(Entries shown Opens)
Definition standardSextet (c : ascii) : option sextet :=
  let n := N_of_ascii c in
  (if (65 <=? n) && (n <=? 90) then Some (sextetOfN (n - 65))
   else if (97 <=? n) && (n <=? 122) then Some (sextetOfN (n - 71))
   else if (48 <=? n) && (n <=? 57) then Some (sextetOfN (n + 4))
   else if n =? 43 then Some (sextetOfN 62)
   else if n =? 47 then Some (sextetOfN 63)
   else None)%N.

Fixpoint standardSextets (s : string) : option (list sextet) :=
  match s with
  | EmptyString => Some []
  | String c rest =>
      match standardSextet c, standardSextets rest with
      | Some v, Some vs => Some (v :: vs)
      | _, _ => None
      end
  end.

Definition atob (data : string) : option (list byte) :=
  let data := removeWhitespace data in
  let data :=
    if (String.length data mod 4 =? 0)%nat
    then removeFinalEquals (removeFinalEquals data)
    else data in
  if (String.length data mod 4 =? 1)%nat then None
  else
    match standardSextets data with
    | Some values => Some (sextetsToBytes values)
    | None => None
    end.

(** [decodePixelsFromBase64] of the page: the character codes of
    [atob(base64)], or an empty array where there is no [window]. *)
Definition pageDecodePixels (hasWindow : bool) (base64 : string) : option (list byte) :=
  if negb hasWindow then Some [] else atob base64.
(** X3: [remove_nio] on a bound port returns the NIO that was bound, removes
    that port and no other, and touches nothing else: the circuit table keeps
    every entry, also the circuits from or to the removed port, no command is
    sent and the NIO object is not called. *)
Theorem remove_nio_leaves_circuits (w : World) (nio : nio_ref) (p : Z) :
  _nios (self w) !! p = Some nio →
  ∃ w', remove_nio p w = (Ok nio, w')
        ∧ _nios (self w') = delete p (_nios (self w))
        ∧ has_port p w' = (Ok false, w')
        ∧ (∀ q, q ≠ p → _nios (self w') !! q = _nios (self w) !! q)
        ∧ _mapping (self w') = _mapping (self w)
        ∧ commands_sent w' = commands_sent w
        ∧ nio_objects w' = nio_objects w
        ∧ nio_calls w' = nio_calls w.
Proof.
  intros Hp. rewrite (remove_nio_run w p nio Hp). eexists. split; [done|].
  split; [done|]. split.
  - rewrite has_port_run. simpl.
    by rewrite (in_dict_None p (delete p (_nios (self w))) (lookup_delete_eq _ _)).
  - split; [|done]. intros q Hq. simpl. by apply lookup_delete_ne.
Qed.

Section MoreProperties.

Context {channel : Channel} {filters : NIOFilters}.

(** X4: once the NIO of its source port is removed, a circuit stays in the
    table and can no longer be unmapped: [unmap_vp] fails on the port check,
    before any command. *)
Theorem dangling_circuit_cannot_be_unmapped (w : World) (nio : nio_ref)
        (port1 vpi1 port2 vpi2 : Z) (dst : list Z) :
  _nios (self w) !! port1 = Some nio →
  _mapping (self w) !! [port1; vpi1] = Some dst →
  ∃ w1, remove_nio port1 w = (Ok nio, w1)
        ∧ _mapping (self w1) !! [port1; vpi1] = Some dst
        ∧ unmap_vp port1 vpi1 port2 vpi2 w1 = (Raise (PortNotAllocatedError port1), w1).
Proof.
  intros Hp Hkey. rewrite (remove_nio_run w port1 nio Hp). eexists. split; [done|].
  split; [done|].
  open_world w. py_unfold.
  by rewrite (in_dict_None port1 (delete port1 ports) (lookup_delete_eq _ _)).
Qed.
(Entries shown Closes)
▸ **Directions**: For this exercise, write all the records out again exactly.

▸ **Response to this exercise**:
Definition standardSextet (c : ascii) : option sextet :=
  let n := N_of_ascii c in
  (if (65 <=? n) && (n <=? 90) then Some (sextetOfN (n - 65))
   else if (97 <=? n) && (n <=? 122) then Some (sextetOfN (n - 71))
   else if (48 <=? n) && (n <=? 57) then Some (sextetOfN (n + 4))
   else if n =? 43 then Some (sextetOfN 62)
   else if n =? 47 then Some (sextetOfN 63)
   else None)%N.

Fixpoint standardSextets (s : string) : option (list sextet) :=
  match s with
  | EmptyString => Some []
  | String c rest =>
      match standardSextet c, standardSextets rest with
      | Some v, Some vs => Some (v :: vs)
      | _, _ => None
      end
  end.

Definition atob (data : string) : option (list byte) :=
  let data := removeWhitespace data in
  let data :=
    if (String.length data mod 4 =? 0)%nat
    then removeFinalEquals (removeFinalEquals data)
    else data in
  if (String.length data mod 4 =? 1)%nat then None
  else
    match standardSextets data with
    | Some values => Some (sextetsToBytes values)
    | None => None
    end.

(** [decodePixelsFromBase64] of the page: the character codes of
    [atob(base64)], or an empty array where there is no [window]. *)
Definition pageDecodePixels (hasWindow : bool) (base64 : string) : option (list byte) :=
  if negb hasWindow then Some [] else atob base64.
(** X3: [remove_nio] on a bound port returns the NIO that was bound, removes
    that port and no other, and touches nothing else: the circuit table keeps
    every entry, also the circuits from or to the removed port, no command is
    sent and the NIO object is not called. *)
Theorem remove_nio_leaves_circuits (w : World) (nio : nio_ref) (p : Z) :
  _nios (self w) !! p = Some nio →
  ∃ w', remove_nio p w = (Ok nio, w')
        ∧ _nios (self w') = delete p (_nios (self w))
        ∧ has_port p w' = (Ok false, w')
        ∧ (∀ q, q ≠ p → _nios (self w') !! q = _nios (self w) !! q)
        ∧ _mapping (self w') = _mapping (self w)
        ∧ commands_sent w' = commands_sent w
        ∧ nio_objects w' = nio_objects w
        ∧ nio_calls w' = nio_calls w.
Proof.
  intros Hp. rewrite (remove_nio_run w p nio Hp). eexists. split; [done|].
  split; [done|]. split.
  - rewrite has_port_run. simpl.
    by rewrite (in_dict_None p (delete p (_nios (self w))) (lookup_delete_eq _ _)).
  - split; [|done]. intros q Hq. simpl. by apply lookup_delete_ne.
Qed.

Section MoreProperties.

Context {channel : Channel} {filters : NIOFilters}.

(** X4: once the NIO of its source port is removed, a circuit stays in the
    table and can no longer be unmapped: [unmap_vp] fails on the port check,
    before any command. *)
Theorem dangling_circuit_cannot_be_unmapped (w : World) (nio : nio_ref)
        (port1 vpi1 port2 vpi2 : Z) (dst : list Z) :
  _nios (self w) !! port1 = Some nio →
  _mapping (self w) !! [port1; vpi1] = Some dst →
  ∃ w1, remove_nio port1 w = (Ok nio, w1)
        ∧ _mapping (self w1) !! [port1; vpi1] = Some dst
        ∧ unmap_vp port1 vpi1 port2 vpi2 w1 = (Raise (PortNotAllocatedError port1), w1).
Proof.
  intros Hp Hkey. rewrite (remove_nio_run w port1 nio Hp). eexists. split; [done|].
  split; [done|].
  open_world w. py_unfold.
  by rewrite (in_dict_None port1 (delete port1 ports) (lookup_delete_eq _ _)).
Qed.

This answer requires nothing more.